Santa Frida

Martes, 31 de mayo de 2011

Vista de Central Park

Autora: Mirtha Rivero

A propósito de la astronómica suma por la que se quiso subastar en Nueva York un autorretrato en miniatura –cinco centímetros- de la pintora mexicana, recordé la vez que fui a una exposición de su obra:

El Museo de Arte Contemporáneo de Monterrey –el Marco- estaba a reventar, era el último día de la muestra. Nadie quería quedarse afuera. Una cadena humana rodeaba al edificio cual gigantesca cinta que envolviese una gigantesca caja. Era una trenza infinita de personas que comenzó a tejerse a las nueve (y el museo abre a las diez). 108.332 fue el número de mi ticket. Mi recompensa después de permanecer cuarenta y cinco minutos tejiendo mi parte de la trenza.

Pero la hilera de gente no acababa en la taquilla. Reaparecía robusta al salir del ascensor. “Ni para ver a la Mona Lisa”, escuché. Así tuve que hacer todo el recorrido. En fila india. Como en procesión para adorar a un santo. O santa. Santa Frida Kahlo. La mártir que vivió y retrató su martirio. La pintora atormentada que se expuso ante el mundo, rota. Escindida por el dolor y el despecho. Santa Frida. A los cien años de su natalicio, los regiomontanos le montaron un altar.

El desfile era variopinto. Adolescentes de alfileres en la cara. Ancianos con bastón. Familias enteras. Parejas empujando coches. Tipos con aire intelectual. Señoras luciendo carteras de firma. “Todo el mundo vino bien arregladito, vestido con su mejor ropa –susurró un hombre a su mujer-. El único idiota que vino con pants (ropa de ejercicios) es el que me saludó a mí… ¡Hijo de su ch…!”

Sonriendo por el comentario, traspasé el umbral para encontrarme de frente con fotografías inmensas de Frida en blanco y negro, ribeteadas con grandes trazos a color, a manera de brochazos. Las imágenes hicieron que me apartara de mi columna y, dando vueltas mirando al techo, gozara la puesta en escena. El montaje –de Jorge Contreras, curador del Marco- era en sí mismo una obra de arte. Se lucía y dejaba lucir.

“Yo no tendría un cuadro de ella en mi casa”, exclamó una señora arrancándome del embeleso y devolviéndome presurosa a la fila. La mujer examinaba Autorretrato con chango, un óleo pequeño que, seguro, valía muchísimo más que el carro y la casa de la emotiva espectadora que me precedía. Ni que quisiera –pensé-.

Decidí continuar. Miré muy de cerca Las dos Fridas; Retrato doble, Diego y yo; La columna rota. Pasé rasante por La cama volando, y me demoré cejijunta ante Unos cuantos piquetitos.

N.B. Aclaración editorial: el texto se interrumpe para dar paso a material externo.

(* ===== verification/VmHistory.v ===== *)
(** * Histories of user memory

    Every sequence of the operations on the memory of processes, starting from
    the allocator alone: the page tables of processes come and go, grow,
    shrink, are copied for fork, are written by the kernel on their behalf and
    by their own stores and page faults. *)

From stdpp Require Import gmap.
From S2P Require Import Prelude Riscv Spinlock Str Kalloc Vm PageTable Cow Pages UserMem Fork FreeVm CopyUser PageFault ProcVm.

Section history.
Context {H : Type} {SP : Spin H} {LY : Layout} {LO : LayoutOk}.
Implicit Types (s : mstate H) (ρ : Z -> role) (own : Z -> list (Z * Z)).

(** The live page tables, with the memory size and the trapframe page of
    their process. *)
Abbreviation spaces := (gmap Z (Z * Z)) (only parsing).
Implicit Types G : spaces.

Definition set_sz (r sz : Z) G : spaces := alter (fun '(_, tf) => (sz, tf)) r G.

(** One operation, run with loop bound [n]. *)
Inductive vstep (n : nat) : mstate H * spaces -> mstate H * spaces -> Prop :=
| V_create s G tf r s' :
    aligned tf -> 0 <= tf < 2 ^ 56 -> proc_pagetable tf n s = Ret r s' ->
    vstep n (s, G) (s', if r =? 0 then G else <[r := (0, tf)]> G)
| V_free s G r sz tf s' :
    G !! r = Some (sz, tf) -> proc_freepagetable r sz n s = Ret tt s' ->
    vstep n (s, G) (s', delete r G)
| V_grow s G r sz tf newsz res s' :
    G !! r = Some (sz, tf) -> sz <= newsz < 2 ^ 64 -> uvmalloc r sz newsz n s = Ret res s' ->
    vstep n (s, G) (s', if res =? 0 then G else set_sz r res G)
| V_shrink s G r sz tf newsz res s' :
    G !! r = Some (sz, tf) -> 0 <= newsz -> uvmdealloc r sz newsz n s = Ret res s' ->
    vstep n (s, G) (s', set_sz r res G)
| V_fork s G r sz tf r' tf' res s' :
    G !! r = Some (sz, tf) -> G !! r' = Some (0, tf') -> r <> r' -> uvmcopy r r' sz n s = Ret res s' ->
    vstep n (s, G) (s', if res =? 0 then set_sz r' sz G else G)
| V_clear s G r sz tf v s' :
    G !! r = Some (sz, tf) -> 0 <= v < pgs sz -> uvmclear r (v * PGSIZE) n s = Ret tt s' ->
    vstep n (s, G) (s', G)
| V_copyout s G r sz tf dst src res s' :
    G !! r = Some (sz, tf) -> 0 <= dst < 2 ^ 64 -> Z.of_nat (length src) / PGSIZE + 2 < Z.of_nat n ->
    copyout r dst src (Z.of_nat (length src)) n s = Ret res s' ->
    vstep n (s, G) (s', G)
| V_fault s G r sz tf stval killed s' :
    G !! r = Some (sz, tf) -> 0 <= stval -> write_fault r sz stval n s = Ret killed s' ->
    vstep n (s, G) (s', G)
| V_store s G r sz tf va b s' :
    G !! r = Some (sz, tf) -> 0 <= va < MAXVA -> user_store r va b s = Some s' ->
    vstep n (s, G) (s', G).

(** The state is well formed and its live page tables are those of [G]. *)
Record vinv s G ρ l own : Prop := {
  vi_cinv : cinv ρ l own s;
  vi_hart : hrep (hart s) [];
  vi_live : forall r sz tf, G !! r = Some (sz, tf) -> procpt ρ s r sz tf;
  vi_roots : forall r, uroot ρ r -> is_Some (G !! r)
}.

Definition good (c : mstate H * spaces) : Prop := exists ρ l own, vinv c.1 c.2 ρ l own.

Lemma wp_inv {A} (m : M (mstate H) A) n s Q a s' : wp m n s Q -> m n s = Ret a s' -> Q a s'.
Proof. unfold wp. intros Hwp E. by rewrite E in Hwp. Qed.

Lemma set_sz_lookup r sz sz0 tf0 G r' sz' tf' :
  G !! r = Some (sz0, tf0) -> set_sz r sz G !! r' = Some (sz', tf') ->
  (r' = r /\ sz' = sz /\ tf' = tf0) \/ (r' <> r /\ G !! r' = Some (sz', tf')).
Proof.
  intros E. unfold set_sz. destruct (decide (r' = r)) as [->|Hne].
  - rewrite lookup_alter_eq, E. intros [= <- <-]. by left.
  - rewrite lookup_alter_ne by done. by right.
Qed.

Lemma set_sz_some r sz G r' : is_Some (G !! r') -> is_Some (set_sz r sz G !! r').
Proof. unfold set_sz. by rewrite lookup_alter_is_Some. Qed.

(** No user memory changed. *)
Lemma vinv_quiet s G ρ l own ρ' l' own' s' :
  vinv s G ρ l own -> cinv ρ' l' own' s' -> hrep (hart s') [] -> quiet ρ s ρ' s' -> vinv s' G ρ' l' own'.
Proof.
  intros [A1 A2 A3 A4] Hi Hh Hq. split; [done|done| |].
  - intros r sz tf HG. eapply procpt_delta; [exact (Hq r (fun _ => False))|by apply A3|done].
  - intros r Hr. by apply A4, (d_roots _ _ _ _ _ _ (Hq r (fun _ => False))).
Qed.

(** The memory of [r] changed, and its size is now [sz]. *)
Lemma vinv_resize s G ρ l own r sz0 tf sz a b ρ' l' own' s' :
  vinv s G ρ l own -> G !! r = Some (sz0, tf) -> cinv ρ' l' own' s' -> hrep (hart s') [] ->
  delta ρ s ρ' s' r (range a b) -> b <= NVPN -> aspace ρ' s' r sz -> vinv s' (set_sz r sz G) ρ' l' own'.
Proof.
  intros [A1 A2 A3 A4] HG Hi Hh Hd Hb Ha. split; [done|done| |].
  - intros r' sz' tf' [(-> & -> & ->)|[Hne HG']]%(set_sz_lookup _ _ _ _ _ _ _ _ HG).
    + eapply procpt_space; [exact Hd|done|by apply A3|done].
    + eapply procpt_delta; [exact Hd|by apply A3|]. by intros _ _.
  - intros r' Hr. apply set_sz_some. by apply A4, (d_roots _ _ _ _ _ _ Hd).
Qed.

(** Bytes of [r] were written. *)
Lemma procpt_wrote ρ s ρ' s' r dst bs r' sz tf : wrote ρ s ρ' s' r dst bs -> procpt ρ s r' sz tf -> procpt ρ' s' r' sz tf.
Proof.
  intros [W1 W2 W3 W4 W5 W6] [[B1 B2 B3] B4 B5 B6]. destruct top_vpns as [T1 T2]. split; [split| | |done].
  - by apply W1.
  - done.
  - intros v Hv. rewrite W3 by (done || by apply user_vpn). by apply B3.
  - rewrite W4 by assumption. exact B4.
  - rewrite W4 by assumption. exact B5.
Qed.

Lemma vinv_wrote s G ρ l own r dst bs ρ' l' own' s' :
  vinv s G ρ l own -> cinv ρ' l' own' s' -> hrep (hart s') [] -> wrote ρ s ρ' s' r dst bs -> vinv s' G ρ' l' own'.
Proof.
  intros [A1 A2 A3 A4] Hi Hh Hw. split; [done|done| |].
  - intros r' sz tf HG. eapply procpt_wrote; [exact Hw|by apply A3].
  - intros r' Hr. by apply A4, Hw.
Qed.

Lemma vinv_born s G ρ l own r tf ρ' l' own' s' :
  vinv s G ρ l own -> cinv ρ' l' own' s' -> hrep (hart s') [] -> born ρ s ρ' s' r -> procpt ρ' s' r 0 tf ->
  vinv s' (<[r := (0, tf)]> G) ρ' l' own'.
Proof.
  intros [A1 A2 A3 A4] Hi Hh Hb Hp. destruct top_vpns as [T1 T2]. pose proof (fun q => born_other _ _ _ _ _ q Hb) as Hne.
  destruct Hb as [W0 W1 W2 W3 W4 W5 W6]. split; [done|done| |].
  - intros r' sz tf' [[<- [= <- <-]]|[Hne' HG]]%lookup_insert_Some; [done|].
    destruct (A3 _ _ _ HG) as [[B1 B2 B3] B4 B5 B6]. split; [split| | |done].
    + apply W1. by left.
    + done.
    + intros v Hv. rewrite W3 by (done || by apply user_vpn). by apply B3.
    + rewrite W4 by assumption. exact B4.
    + rewrite W4 by assumption. exact B5.
  - intros r' [Hr| ->]%W1; [|rewrite lookup_insert_eq; eauto]. apply lookup_insert_is_Some. right. split; [|by apply A4].
    intros <-. by apply (Hne r).
Qed.

Lemma vinv_gone s G ρ l own r ρ' l' own' s' :
  vinv s G ρ l own -> cinv ρ' l' own' s' -> hrep (hart s') [] -> gone ρ s ρ' s' r -> vinv s' (delete r G) ρ' l' own'.
Proof.
  intros [A1 A2 A3 A4] Hi Hh [W1 W2 W3 W4 W5 W6]. destruct top_vpns as [T1 T2]. split; [done|done| |].
  - intros r' sz tf [Hne HG]%lookup_delete_Some.
    destruct (A3 _ _ _ HG) as [[B1 B2 B3] B4 B5 B6]. split; [split| | |done].
    + apply W1. by split.
    + done.
    + intros v Hv. rewrite W3 by (done || by apply user_vpn). by apply B3.
    + rewrite W4 by (assumption || done). exact B4.
    + rewrite W4 by (assumption || done). exact B5.
  - intros r' [Hr Hne]%W1. rewrite lookup_delete_ne by done. by apply A4.
Qed.


(** ** Each operation keeps the state well formed *)

Section steps.
Context (n : nat) (Hn : 32770 < Z.of_nat n).
Context (s : mstate H) (G : spaces) (ρ : Z -> role) (l : list Z) (own : Z -> list (Z * Z)) (Hv : vinv s G ρ l own).

Lemma live_space r sz tf : G !! r = Some (sz, tf) -> aspace ρ s r sz.
Proof. intros HG. by eapply pp_space, (vi_live _ _ _ _ _ Hv). Qed.

Lemma good_create tf r s' : aligned tf -> 0 <= tf < 2 ^ 56 -> proc_pagetable tf n s = Ret r s' ->
  good (s', if r =? 0 then G else <[r := (0, tf)]> G).
Proof.
  intros T1 T2 E. pose proof Hv as [A1 A2 A3 A4].
  pose proof (wp_inv _ _ _ _ _ _ (wp_proc_pagetable ρ l own s tf n [] Hn A1 A2 (not_elem_of_nil _) T1 T2) E)
    as (ρ' & l' & own' & Hi & Hh & [(-> & Hq & _)|(Hr & _ & Hb & Hp & _)]); exists ρ', l', own'.
  - by eapply vinv_quiet.
  - rewrite (proj2 (Z.eqb_neq r 0)) by done. by eapply vinv_born.
Qed.

Lemma good_free r sz tf s' : G !! r = Some (sz, tf) -> proc_freepagetable r sz n s = Ret tt s' -> good (s', delete r G).
Proof.
  intros HG E. pose proof Hv as [A1 A2 A3 A4].
  pose proof (wp_inv _ _ _ _ _ _ (wp_proc_freepagetable ρ l own s r sz tf n [] Hn A1 A2 (not_elem_of_nil _) (A3 _ _ _ HG)) E)
    as (ρ' & l' & own' & Hi & Hh & Hg & _). exists ρ', l', own'. by eapply vinv_gone.
Qed.

Lemma set_sz_same r sz tf : G !! r = Some (sz, tf) -> set_sz r sz G = G.
Proof.
  intros HG. apply map_eq. intros q. unfold set_sz.
  destruct (decide (q = r)) as [->|]; [by rewrite lookup_alter_eq, HG|by rewrite lookup_alter_ne].
Qed.

Lemma good_grow r sz tf newsz res s' : G !! r = Some (sz, tf) -> sz <= newsz < 2 ^ 64 ->
  uvmalloc r sz newsz n s = Ret res s' -> good (s', if res =? 0 then G else set_sz r res G).
Proof.
  intros HG Hs E. pose proof Hv as [A1 A2 A3 A4]. pose proof (live_space _ _ _ HG) as Hp.
  pose proof (wp_inv _ _ _ _ _ _ (wp_uvmalloc ρ l own s r sz newsz n [] Hn A1 A2 (not_elem_of_nil _) Hp Hs) E)
    as (ρ' & l' & own' & Hi & Hh & [(-> & Ha & Hd & _)|(-> & _ & Hq & _)]); exists ρ', l', own'.
  - pose proof (vinv_resize _ _ _ _ _ _ _ _ _ _ _ _ _ _ _ Hv HG Hi Hh Hd (proj2 (as_size _ _ _ _ Ha)) Ha) as Hv'.
    destruct (Z.eqb_spec newsz 0) as [->|]; [|done].
    assert (sz = 0) as -> by (pose proof (as_size _ _ _ _ Hp); lia). by rewrite (set_sz_same _ _ _ HG) in Hv'.
  - by eapply vinv_quiet.
Qed.

Lemma good_shrink r sz tf newsz res s' : G !! r = Some (sz, tf) -> 0 <= newsz ->
  uvmdealloc r sz newsz n s = Ret res s' -> good (s', set_sz r res G).
Proof.
  intros HG Hs E. pose proof Hv as [A1 A2 A3 A4]. pose proof (live_space _ _ _ HG) as Hp.
  pose proof (wp_inv _ _ _ _ _ _ (wp_uvmdealloc ρ l own s r sz newsz n [] Hn A1 A2 (not_elem_of_nil _) Hp Hs) E)
    as (ρ' & l' & own' & Hi & Hh & -> & Ha & Hd).
  exists ρ', l', own'. eapply vinv_resize; [exact Hv|exact HG|done|done|exact Hd|apply (as_size _ _ _ _ Hp)|done].
Qed.

Lemma good_fork r sz tf r' tf' res s' : G !! r = Some (sz, tf) -> G !! r' = Some (0, tf') -> r <> r' ->
  uvmcopy r r' sz n s = Ret res s' -> good (s', if res =? 0 then set_sz r' sz G else G).
Proof.
  intros HG HG' Hne E. pose proof Hv as [A1 A2 A3 A4].
  pose proof (live_space _ _ _ HG) as Hp. pose proof (live_space _ _ _ HG') as Hp'.
  pose proof (wp_inv _ _ _ _ _ _ (wp_uvmcopy ρ l own s r r' sz n [] Hn A1 A2 (not_elem_of_nil _) Hp Hp' Hne) E)
    as (ρ' & l' & own' & [(-> & [B1 B2 B3 B4 B5 B6 B7])|(-> & Hi & Hh & _ & _ & Hq & _)]); exists ρ', l', own'.
  - pose proof (as_size _ _ _ _ B3) as [Hs Hs']. pose proof NVPN_eq. destruct (pgs_bounds sz Hs) as (_ & ? & ?).
    eapply (vinv_resize _ _ _ _ _ r' 0 tf' sz 0 (pgs sz)); [exact Hv|exact HG'|done|done|exact B5|done|].
    eapply aspace_sz; [exact B4|symmetry; apply pgs_pages; lia|done].
  - by eapply vinv_quiet.
Qed.

Lemma good_clear r sz tf v s' : G !! r = Some (sz, tf) -> 0 <= v < pgs sz ->
  uvmclear r (v * PGSIZE) n s = Ret tt s' -> good (s', G).
Proof.
  intros HG Hb E. pose proof Hv as [A1 A2 A3 A4]. pose proof (live_space _ _ _ HG) as Hp.
  pose proof (as_size _ _ _ _ Hp) as [_ Hs'].
  pose proof (wp_inv _ _ _ _ _ _ (wp_uvmclear ρ l own s r v n A1 (aspace_mapped _ _ _ _ _ Hp Hb)) E)
    as (Hi & Hh & Hd & Hva & _).
  exists ρ, l, own. rewrite <-(set_sz_same _ _ _ HG). cbn [fst snd].
  eapply (vinv_resize _ _ _ _ _ r sz tf sz v (v + 1)); [exact Hv|done|done|by rewrite Hh| |lia|].
  - eapply delta_mono; [|exact Hd]. intros w <-. unfold range. lia.
  - destruct Hp as [C1 C2 C3]. split; [done|done|].
    intros w Hw. rewrite Hva by (by apply user_vpn). by apply C3.
Qed.

Lemma good_copyout r sz tf dst src res s' : G !! r = Some (sz, tf) -> 0 <= dst < 2 ^ 64 ->
  Z.of_nat (length src) / PGSIZE + 2 < Z.of_nat n ->
  copyout r dst src (Z.of_nat (length src)) n s = Ret res s' -> good (s', G).
Proof.
  intros HG Hd Hb E. pose proof Hv as [A1 A2 A3 A4]. pose proof (as_root _ _ _ _ (live_space _ _ _ HG)) as Hr.
  pose proof (wp_inv _ _ _ _ _ _ (wp_copyout ρ l own s r dst src n [] Hb A1 A2 (not_elem_of_nil _) (not_elem_of_nil _) Hr Hd) E)
    as (ρ' & l' & own' & k & Hi & Hh & Hw & _). exists ρ', l', own'. by eapply vinv_wrote.
Qed.

Lemma good_fault r sz tf stval killed s' : G !! r = Some (sz, tf) -> 0 <= stval ->
  write_fault r sz stval n s = Ret killed s' -> good (s', G).
Proof.
  intros HG Hs E. pose proof Hv as [A1 A2 A3 A4]. pose proof (live_space _ _ _ HG) as Ha.
  pose proof (wp_inv _ _ _ _ _ _ (wp_write_fault ρ l own s r sz stval n [] ltac:(lia) A1 A2 (not_elem_of_nil _) (not_elem_of_nil _) Ha Hs) E)
    as [(ρ' & l' & own' & Hi & Hh & Hq & _)|(_ & -> & _)]; [|by exists ρ, l, own].
  exists ρ', l', own'. by eapply vinv_quiet.
Qed.

Lemma good_store r sz tf va b s' : G !! r = Some (sz, tf) -> 0 <= va < MAXVA ->
  user_store r va b s = Some s' -> good (s', G).
Proof.
  intros HG Hva E. pose proof Hv as [A1 A2 A3 A4]. pose proof (as_root _ _ _ _ (live_space _ _ _ HG)) as Hr.
  destruct (user_store_private ρ l own s r va b s' A1 Hr Hva E) as [Hi Hw].
  exists ρ, l, own. eapply vinv_wrote; [exact Hv|done| |exact Hw]. cbn [fst].
  unfold user_store in E. destruct (_ && _) in E; [|done]. injection E as <-. done.
Qed.

End steps.

#[local] Hint Resolve good_create good_free good_grow good_shrink good_fork good_clear good_copyout good_fault good_store : core.

Lemma vstep_good n c c' : 32770 < Z.of_nat n -> vstep n c c' -> good c -> good c'.
Proof. intros Hn Hst (ρ & l & own & Hv). destruct Hst; cbn [fst snd] in Hv; eauto. Qed.

(** ** Every history *)

(** At the start only the allocator has pages. *)
Definition free_role (l : list Z) (p : Z) : role := if decide (p ∈ l) then RFree else RNone.

Lemma cinv_start s l : free_inv s l -> cinv (free_role l) l (fun _ => []) s.
Proof.
  intros Hf.
  assert (forall p x, free_role l p = x -> x = RFree \/ x = RNone) as Hr.
  { intros p x <-. unfold free_role. case_decide; auto. }
  assert (forall p k lv, free_role l p <> RPT k lv) as Hn.
  { intros p k lv E. destruct (Hr _ _ E); done. }
  assert (forall p, free_role l p <> RData) as Hd. { intros p E. by destruct (Hr _ _ E). }
  assert (forall r v, ~ mapped (free_role l) (pt s) r v) as Hm. { intros r v (E & _). by apply Hn in E. }
  split; split.
  - done.
  - intros p. unfold free_role. by case_decide.
  - intros p. unfold free_role. case_decide; [|done]. intros _. by apply (fi_managed _ _ Hf).
  - split; intros; exfalso; by eapply Hn.
  - intros p [(k & lv & E)|E]; [by apply Hn in E|by destruct (Hr _ _ E)].
  - intros p r v. split; [by intros ?%elem_of_nil|]. by intros [?%Hm _].
  - intros p. constructor.
  - intros p ?%Hd. done.
  - intros r v ?%Hm. done.
  - intros r v ?%Hm. done.
  - intros p r v r' v' ?%elem_of_nil. done.
  - intros r v E. by apply Hn in E.
Qed.

Lemma start_good s l : free_inv s l -> hrep (hart s) [] -> good (s, ∅).
Proof.
  intros Hf Hh. exists (free_role l), l, (fun _ => []). split; cbn [fst snd]; [by apply cinv_start|done|done|].
  intros r E. unfold uroot, free_role in E. by case_decide.
Qed.

Lemma reach_good n s l c : 32770 < Z.of_nat n -> free_inv s l -> hrep (hart s) [] -> rtc (vstep n) (s, ∅) c -> good c.
Proof.
  intros Hn Hf Hh Hst. pose proof (start_good s l Hf Hh) as Hg. induction Hst; [done|]. eauto using vstep_good.
Qed.

End history.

En eso, a mi espalda oí: “A mí me parece que ella no sabía pintar”. Volteé hacia el lapidario crítico, y el hombre –alto, flaco, barba gris- arrancó impertérrito hasta otro cuadro. Yo también seguí. Aún no había detallado Retrato de Alicia Galant, La niña Virginia y –uno que me gustó mucho- Vista de Central Park; tres obras que nunca había visto, tres piezas en donde no existe dolor, pérdida, sufrimiento.

En total, pasé revista a cincuenta y cuatro pinturas. En la mayoría encontré la huella que se repite en afiches, películas y hasta zapatos. Es la Frida de la corona de espinas, los corazones sangrantes, los colores atormentados. Pero no todos los lienzos eran (son) así. Había unos que me revelaron una faceta desconocida: ¡no sólo existió la mártir, hubo días en que la pintora se impuso al martirio! Y con ese pensamiento me despedí del ícono.

Al salir, llegó el último comentario: “Me gustó más el montaje que la propia Frida”. Pero la propia Frida, más allá del bien y del mal –santa al fin- no lo escucha, o no le importa. Le va de madre.

Publicado el domingo en el suplemento Dìa D del diario 2001.